In the second step this variable was utilised as a weight variable in parametric regressions (ordinary least squares and negative binomial regressions – for count data) that modelled the outcome variables and included the confounders as predictors. This methodology is ‘doubly robust’ in the sense that if either the matching or the regression model is correct, then causal estimates will be consistent22. For each Ns + Oc patient, the method subtracts his/her predicted ‘nasal only’ outcome (obtained from the parametric regression) from his/her actual score. The procedure then takes the average of these scores as the ATT estimate. In order to generate unbiased average estimates of a potentially non linear function, Monte Carlo simulations are actually run (10,000) – nasal only predictions varying for each patient dependent upon the particular coefficients draw from the relevant parametric regression multivariate coefficient distribution function. These simulations thus providing 95% confidence intervals along with point estimates of the ATT. Statistical significance at the 0.05 level being ascribed if this confidence interval did not contain zero.

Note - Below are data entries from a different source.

Lemma members_apply_event net e s s' :
  event_type e ≠ NETWORK_CREATED → event_type e ≠ NETWORK_MEMBER_REMOVED →
  apply_event e s = Ok s' → members_of net s' = members_of net s ∪ member_added net e.
Proof.
  intros H1 H2 E. unfold member_added.
  destruct (decide (event_type e = NETWORK_MEMBER_ADDED)) as [Et|Et].
  - unfold apply_event in E. rewrite Et in E. injection E as <-.
    unfold apply_network_member_added.
    destruct (membership_from_bytes (data e)) as [x|]; [|by rewrite (right_id_L ∅ (∪))].
    unfold members_of. cbn [networks at_node at_network]. rewrite at_or_insert_map.
    destruct (decide (nm_network_id x = net)) as [->|]; [done|by rewrite (right_id_L ∅ (∪))].
  - rewrite (right_id_L ∅ (∪)). unfold members_of.
    assert (networks s' = networks s) as ->; [|done].
    unfold apply_event in E. repeat (case_decide; [try done; try injection E as <-|]).
    all: try injection E as <-; try done.
    + unfold apply_key_issued. by case_match.
    + unfold apply_key_revoked. by case_match.
    + unfold apply_thing_replicated. by case_match.
    + unfold apply_thing_removed. by repeat case_match.
    + revert E. unfold apply_reputation_updated. case_match; [|by intros [= <-]].
      case_decide; [|done]. by intros [= <-].
Qed.

(** Folding an observation that events only add to. *)
Lemma apply_events_union {A} `{Countable A} (g : StateManager → gset A)
    (added : LedgerEvent → gset A) (P : LedgerEvent → Prop) es s s' :
  (∀ e s s', P e → apply_event e s = Ok s' → g s' = g s ∪ added e) →
  Forall P es → apply_events es s = Ok s' → g s' = g s ∪ ⋃ (added <$> es).
Proof.
  intros Hg. revert s. induction es as [|e es IH]; intros s HP.
  - intros [= <-]. cbn. by rewrite (right_id_L ∅ (∪)).
  - apply Forall_cons_1 in HP as [He HP]. cbn [apply_events]. unfold mbind, outcome_bind.
    destruct (apply_event e s) as [s1| |] eqn:E; [|done..]. intros Es.
    rewrite (IH s1 HP Es), (Hg e s s1 He E). cbn. by rewrite (assoc_L (∪)).
Qed.

(** ** Maintenance *)

Section maintenance.
Context `{Crypto}.

(** [refresh_node] on a well-formed ledger. *)
Definition refreshed (l : Ledger) (now : Z) (n : NodeID) (st : NodeState) : NodeState :=
  let seen := last_activity (joined_at st) (filter (λ e, source_node e = n) (events l)) in
  if ns_is_active st && (seen <? now) && (INACTIVITY_THRESHOLD_SECONDS <? u64 (now - seen))
  then set_active false st else st.

Lemma wf_events_by_node l n :
  wf_ledger l → get_events_by_node n l = Ok (filter (λ e, source_node e = n) (events l)).
Proof.
  intros W. unfold get_events_by_node. rewrite (wf_index _ W), rebuild_by_node.
  apply collect_events_elem; [done|]. by intros e [_ He]%list_elem_of_filter.
Qed.

Lemma refresh_node_eq l now n st :
  wf_ledger l → refresh_node l now n st = Ok (refreshed l now n st).
Proof.
  intros W. unfold refresh_node, refreshed. rewrite wf_events_by_node by done.
  destruct (ns_is_active st); cbn [negb andb]; [|done]. done.
Qed.

Lemma refresh_nodes_eq l now ps m :
  wf_ledger l → NoDup ps.*1 →
  ∃ m', refresh_nodes l now ps m = Ok m' ∧
    ∀ n, m' !! n = match list_to_map (M := gmap NodeID NodeState) ps !! n with
                   | Some st => Some (refreshed l now n st)
                   | None => m !! n
                   end.
Proof.
  intros W. revert m. induction ps as [|[n st] ps IH]; intros m.
  - intros _. exists m. split; [done|]. intros n. cbn. by rewrite lookup_empty.
  - cbn [fmap list_fmap fst]. intros [Hni Hnd]%list.NoDup_cons.
    cbn [refresh_nodes]. rewrite refresh_node_eq by done.
    destruct (IH (<[n := refreshed l now n st]> m) Hnd) as (m' & E & Hm).
    exists m'. split; [exact E|]. intros n'. rewrite Hm. cbn [list_to_map foldr fst snd].
    destruct (decide (n = n')) as [<-|Hne].
    + rewrite lookup_insert_eq. rewrite (not_elem_of_list_to_map_1 ps n) by done.
      by rewrite lookup_insert_eq.
    + by rewrite !lookup_insert_ne.
Qed.

Lemma update_node_activity_eq l now s :
  wf_ledger l →
  ∃ s', update_node_activity l now s = Ok s' ∧ networks s' = networks s ∧ things s' = things s ∧
    ∀ n, nodes s' !! n = refreshed l now n <$> nodes s !! n.
Proof.
  intros W. destruct (refresh_nodes_eq l now (entries (nodes s)) (nodes s) W (NoDup_entries _))
    as (m' & E & Hm).
  unfold update_node_activity. rewrite E. eexists. split; [done|]. split; [done|].
  split; [done|]. intros n. cbn. rewrite Hm.
  assert (list_to_map (M := gmap NodeID NodeState) (entries (nodes s)) = nodes s) as ->.
  { rewrite <- (list_to_map_to_list (nodes s)) at 2.
    apply list_to_map_proper; [apply NoDup_entries|apply entries_perm]. }
  by destruct (nodes s !! n).
Qed.

Lemma foldl_delete {V} (ks : list NodeID) (m : gmap NodeID V) n :
  foldl (λ m n, delete n m) m ks !! n = if decide (n ∈ ks) then None else m !! n.
Proof.
  revert m. induction ks as [|k ks IH]; intros m; [done|]. cbn [foldl]. rewrite IH.
  destruct (decide (n ∈ ks)); [by rewrite decide_True by (by apply list_elem_of_further)|].
  destruct (decide (n = k)) as [->|Hne].
  - rewrite lookup_delete_eq. rewrite decide_True; [done|]. apply list_elem_of_here.
  - rewrite lookup_delete_ne by done. rewrite decide_False; [done|].
    rewrite elem_of_cons. tauto.
Qed.

Lemma cleanup_lookup now s n :
  nodes (cleanup_stale_state now s) !! n =
  match nodes s !! n with
  | Some st => if is_stale now st then None else Some st
  | None => None
  end.
Proof.
  unfold cleanup_stale_state. cbn. rewrite foldl_delete.
  destruct (nodes s !! n) as [st|] eqn:E.
  - destruct (is_stale now st) eqn:Es.
    + rewrite decide_True; [done|]. apply list_elem_of_fmap. exists (n, st). split; [done|].
      apply list_elem_of_filter. split; [done|]. by apply elem_of_entries.
    + rewrite decide_False; [done|]. rewrite list_elem_of_fmap.
      intros ([n' st'] & -> & [Hs He]%list_elem_of_filter). cbn in *.
      apply elem_of_entries in He. congruence.
  - by destruct (decide _).
Qed.

End maintenance.

(** ** Overflow *)

Lemma apply_event_reputation e s :
  event_type e = REPUTATION_UPDATED → apply_event e s = apply_reputation_updated e s.
Proof. unfold apply_event. by intros ->. Qed.

Lemma apply_event_ok e s : event_type e ≠ REPUTATION_UPDATED → ∃ s', apply_event e s = Ok s'.
Proof. intros E. unfold apply_event. repeat (case_decide; [by eauto|]). eauto. Qed.

(** ** Samples *)

(** An event of [n] with this type and payload. *)
Definition event_of (n : NodeID) (type : EventType) (time : Z) (payload : bytes) : LedgerEvent :=
  MkLedgerEvent (zeros 32) type n time 0 (zeros 32) payload (zeros 64).

Definition overflow_event : LedgerEvent :=
  event_of alice REPUTATION_UPDATED 100
    (reputation_to_bytes (MkReputationUpdateData alice (2 ^ 31 - 1) (str "praise") (zeros 32))).

Definition sample_net : Hash256 := array_fill 32 (to_byte 40).
Definition sample_thing : ContentHash := array_fill 32 (to_byte 50).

These calculations were conducted utilising the packages Matchit23 and Zelig24 within R. Further details on the approach are provided in Ho et al.20.

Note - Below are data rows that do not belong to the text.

Lemma check_things_spec now st l s :
  Forall (λ p, content_hash p.2 = Some p.1) l → NoDup l.*1 →
  ∃ s', check_things now st l.*2 s = Ok (mjoin (found_thing now st s <$> l), s') ∧
    same_but_things s s'.
Proof.
  revert s. induction l as [|[c t] l IH]; intros s Hid Hnd; [by exists s|].
  apply list.Forall_cons in Hid as [Hn Hid]. cbn in Hn, Hnd.
  apply list.NoDup_cons in Hnd as [Hni Hnd].
  destruct (IH (track_thing c st s) Hid Hnd) as (s' & E & Hs).
  exists s'. cbn. rewrite Hn, E. cbn. split.
  - unfold found_thing at 2. unfold thing_verdict. cbn.
    destruct (track_thing_same c st s) as (_ & -> & _).
    do 3 f_equal. f_equal. apply list_fmap_ext. intros i [c' t'] Hi.
    assert (c ≠ c') by (intros ->; apply Hni; apply list_elem_of_lookup_2 in Hi;
      apply list_elem_of_fmap; by exists (c', t')).
    unfold found_thing. cbn. rewrite (thing_verdict_ext now st s); [done| |by apply track_thing_other].
    apply track_thing_same.
  - eapply same_but_things_trans; [apply track_thing_same|done].
Qed.

Lemma filter_snd {A B} (P : B → Prop) `{!∀ x, Decision (P x)} (l : list (A * B)) :
  filter P l.*2 = (filter (λ p, P p.2) l).*2.
Proof.
  induction l as [|[a b] l IH]; [done|].
  rewrite fmap_cons, !filter_cons. change (a, b).2 with b.
  case_decide; [rewrite fmap_cons|]; by rewrite IH.
Qed.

For the secondary analysis, it was not possible to use propensity scoring techniques as there were more than two comparison groups. Standard parametric regression analyses (ordinary least squares and negative binomial models) were performed with the inclusion (alongside the confounders from the primary analysis including severity of nasal symptoms) of ordinal binary severity predictors representing the step-up in ocular severity from the previous level. Wald tests were utilised to test the statistical significance of these step-ups. Statistically insignificant ocular severity step-up resulted in the corresponding ocular severities being merged together. The maximum number of statistically significant steps was three for all regions apart from France and Spain where it was two. In these countries, severe patients were combined with moderate ocular patients owing to the small number of severe cases recorded.

All primary statistical analysis were conducted in R Version 2.10.125. All secondary statistical analysis were conducted in Stata Version 10.126.

Results

A total of 1640 physician-completed AR patient records (PRFs) were collected, of which 364 had a joint diagnosis of either asthma (346) or COPD (an additional 18) leaving a potential maximum base of 1276. Among these patients, 1009 were currently suffering Ns only or Ns + Oc symptoms. The number of returned patient self-completions (PSCs) varied between countries reducing the total base to 750 for the patient-reported outcome measures. This affects the ability to capture statistically significant differences between the two groups in some countries due to the lack of statistical power.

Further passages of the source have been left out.